*What this task involves*:
As soon as the line containing "st (r : StatusOr" appears in the material below, start returning lines exactly, and end with the line containing "Proof. intros. by apply StatusOr_error_Some.".

*Records for the exercise*:
(* ===== verification/Status.v ===== *)
(** * Status values and exception translation

    Models [include/xrpc/status.h] and [src/common/xrpc_exception.{h,cpp}]:
    the status codes with their wire values, [Status], [StatusOr<T>] and the
    conversion of the exception being handled into a [Status]. *)

From S2P Require Import Prelude.

Local Open Scope Z_scope.

(** ** [enum class StatusCode : std::uint8_t] *)
Inductive StatusCode :=
  | Ok
  | InvalidArgument
  | DeadlineExceeded
  | NotFound
  | ResourceExhausted
  | FailedPrecondition
  | Unimplemented
  | Internal
  | Unavailable
  | DataLoss.

#[global] Instance StatusCode_eq_dec : EqDecision StatusCode.
Proof. solve_decision. Defined.

(** [static_cast<std::int32_t>(code)]: the numeric values of the enum. *)
Definition StatusCode_value (c : StatusCode) : Z :=
  match c with
  | Ok => 0
  | InvalidArgument => 2
  | DeadlineExceeded => 3
  | NotFound => 4
  | ResourceExhausted => 7
  | FailedPrecondition => 8
  | Unimplemented => 9
  | Internal => 10
  | Unavailable => 11
  | DataLoss => 12
  end.

Definition all_codes : list StatusCode :=
  [Ok; InvalidArgument; DeadlineExceeded; NotFound; ResourceExhausted;
   FailedPrecondition; Unimplemented; Internal; Unavailable; DataLoss].

Lemma elem_of_all_codes c : c ∈ all_codes.
Proof. destruct c; set_solver. Qed.

#[global] Instance StatusCode_value_inj : Inj (=) (=) StatusCode_value.
Proof. intros [] []; simpl; congruence. Qed.

(** ** [class Status] *)
Record Status := MkStatus {
  code_ : StatusCode;
  message_ : bytes
}.

#[global] Instance Status_eq_dec : EqDecision Status.
Proof. solve_decision. Defined.

(** [Status(code, "literal")] *)
Definition status (c : StatusCode) (m : string) : Status := MkStatus c (bs m).

(** [Status::Ok()] *)
Definition Status_Ok : Status := MkStatus Ok [].

Definition Status_ok (st : Status) : bool := bool_decide (code_ st = Ok).

Lemma Status_ok_iff st : Status_ok st = true <-> code_ st = Ok.
Proof. unfold Status_ok. apply bool_decide_eq_true. Qed.

Lemma Status_ok_false st : Status_ok st = false <-> code_ st <> Ok.
Proof. unfold Status_ok. apply bool_decide_eq_false. Qed.

(** ** [class StatusOr<T>]

    A pair of a status and an optional value.  The two constructors of the
    class are [StatusOr_value] and [StatusOr_error]; the second one terminates
    the process when the status is OK. *)
Record StatusOr (T : Type) := MkStatusOr {
  so_status_ : Status;
  so_value_ : option T
}.
Arguments MkStatusOr {T} _ _.
Arguments so_status_ {T} _.
Arguments so_value_ {T} _.

Definition StatusOr_value {T} (v : T) : StatusOr T := MkStatusOr Status_Ok (Some v).

Definition StatusOr_error {T} (st : Status) : option (StatusOr T) :=
  if Status_ok st then Abort "OK status without a value" else Some (MkStatusOr st None).

(** The error constructor applied to a status literal: the code written in the
    source is never [Ok], so the check of [StatusOr_error] passes. *)
Definition StatusOr_fail {T} (c : StatusCode) (m : string) : StatusOr T :=
  MkStatusOr (status c m) None.

Definition StatusOr_ok {T} (r : StatusOr T) : bool := Status_ok (so_status_ r).

(** [value()]: terminates unless a value is present. *)
Definition StatusOr_get {T} (r : StatusOr T) : option T := so_value_ r.

(** What the constructors establish: [ok()] exactly when a value is held. *)
Definition StatusOr_wf {T} (r : StatusOr T) : Prop :=
  StatusOr_ok r = true <-> is_Some (so_value_ r).

Lemma StatusOr_value_wf {T} (v : T) : StatusOr_wf (StatusOr_value v).
Proof. split; [eauto|done]. Qed.

Lemma StatusOr_error_Some {T} st (r : StatusOr T) :
  StatusOr_error st = Some r <-> code_ st <> Ok /\ r = MkStatusOr st None.
Proof.
  unfold StatusOr_error, Status_ok. case_bool_decide; naive_solver.
Qed.

Lemma StatusOr_fail_error {T} c m :
  c <> Ok -> StatusOr_error (T:=T) (status c m) = Some (StatusOr_fail c m).
Proof. intros. by apply StatusOr_error_Some. Qed.

Lemma StatusOr_fail_not_ok {T} c m : c <> Ok -> StatusOr_ok (T:=T) (StatusOr_fail c m) = false.
Proof. intros. by apply Status_ok_false. Qed.

(** ** Exceptions

    The exception hierarchy seen by [CaughtExceptionToStatus]: an
    [XrpcException] carries a status code, the other cases are the standard
    exceptions the translator distinguishes and anything else. *)
Inductive exn :=
  | XrpcException (c : StatusCode) (what : bytes)
  | BadAlloc
  | StdInvalidArgument (what : bytes)
  | StdException (what : bytes)
  | NonStandard.

Definition ConfigException (m : bytes) : exn := XrpcException InvalidArgument m.
Definition LifecycleException (m : bytes) : exn := XrpcException FailedPrecondition m.
Definition InternalException (m : bytes) : exn := XrpcException Internal m.
Definition ProtocolException (m : bytes) : exn := XrpcException DataLoss m.
Definition TransportException (m : bytes) : exn := XrpcException Unavailable m.

(** [what()] is a C string: it ends at the first NUL of the message. *)
Fixpoint c_str (message : bytes) : bytes :=
  match message with
  | [] => []
  | b :: message => if bool_decide (b = Byte.x00) then [] else b :: c_str message
  end.

(** [XrpcException::status()] *)
Definition XrpcException_status (c : StatusCode) (message : bytes) : Status := MkStatus c (c_str message).

(** [CaughtExceptionToStatus(code, message)]; [None] is "no exception is being
    handled". *)
Definition CaughtExceptionToStatus_code (code : StatusCode) (message : bytes)
    (current : option exn) : Status :=
  match current with
  | None => status Internal "no active exception"
  | Some (XrpcException c what) => XrpcException_status c what
  | Some BadAlloc => status ResourceExhausted "memory allocation failed"
  | Some (StdInvalidArgument what) => MkStatus InvalidArgument (c_str what)
  | Some (StdException what) => MkStatus Internal (c_str what)
  | Some NonStandard => MkStatus code message
  end.

(** [CaughtExceptionToStatus(message)] *)
Definition CaughtExceptionToStatus (message : bytes) (current : option exn) : Status :=
  CaughtExceptionToStatus_code Internal message current.

(** An exception whose translation is a failure: every one but an
    [XrpcException] built with the OK code. *)
Definition exn_failure (e : exn) : Prop :=
  match e with XrpcException c _ => c <> Ok | _ => True end.

Lemma CaughtExceptionToStatus_not_ok m e :
  exn_failure e -> code_ (CaughtExceptionToStatus m (Some e)) <> Ok.
Proof. by destruct e. Qed.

*Task result*:
Lemma StatusOr_error_Some {T} st (r : StatusOr T) :
  StatusOr_error st = Some r <-> code_ st <> Ok /\ r = MkStatusOr st None.
Proof.
  unfold StatusOr_error, Status_ok. case_bool_decide; naive_solver.
Qed.

Lemma StatusOr_fail_error {T} c m :
  c <> Ok -> StatusOr_error (T:=T) (status c m) = Some (StatusOr_fail c m).
Proof. intros. by apply StatusOr_error_Some. Qed.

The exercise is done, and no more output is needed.